CVE-2026-22778: Critical Remote Code Execution in vLLM Multimodal Inference

Kodem Security Research Team
February 3, 2026
February 3, 2026

0 min read

Vulnerabilities
CVE-2026-22778: Critical Remote Code Execution in vLLM Multimodal Inference

A critical pre-authenticated remote code execution (RCE) vulnerability, tracked as CVE-2026-22778 (CVSS 9.8), has been discovered in vLLM, a widely used inference and serving engine for large language models.

Publicly exposed vLLM deployments running video models are vulnerable to full server compromise. An attacker can trigger the flaw by submitting a malicious video link to vLLM’s API, resulting in arbitrary command execution on the underlying system without authentication.

The vulnerability affects vLLM versions 0.8.3 through 0.14.0 and stems from a chained exploit that combines an information disclosure flaw in error handling with a heap buffer overflow in a bundled video decoding dependency.
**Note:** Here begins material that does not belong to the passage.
Example demo_plan : (fun p => (p_BlastRadius p, a_Node <$> p_Actions p)) <$> PlanImpact demo_names demo_report "db" =
  Some (["api"; "web"], ["db"; "api"; "web"; "disk"]).
Proof. vm_compute. reflexivity. Qed.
When exploited together, these weaknesses allow attackers to bypass memory protections and gain code execution within the vLLM process.

While the issue is limited to deployments that enable multimodal video processing, the default exposure model of vLLM makes this vulnerability particularly dangerous for internet-facing inference services. 

Affected Versions

Immediate Actions

  1. Upgrade to vLLM v0.14.1 or later.
  2. Verify OpenCV is updated to a patched version.
  3. Reduce exposure of inference APIs by blocking multimodal requests containing a video_url parameter to the following endpoints:
    1. POST /v1/chat/completions
    2. POST /v1/invocations

If you Can’t Patch Immediately

  1. Disable video and multimodal endpoints.
  2. Restrict access to inference APIs to trusted internal users or services.

What is vLLM?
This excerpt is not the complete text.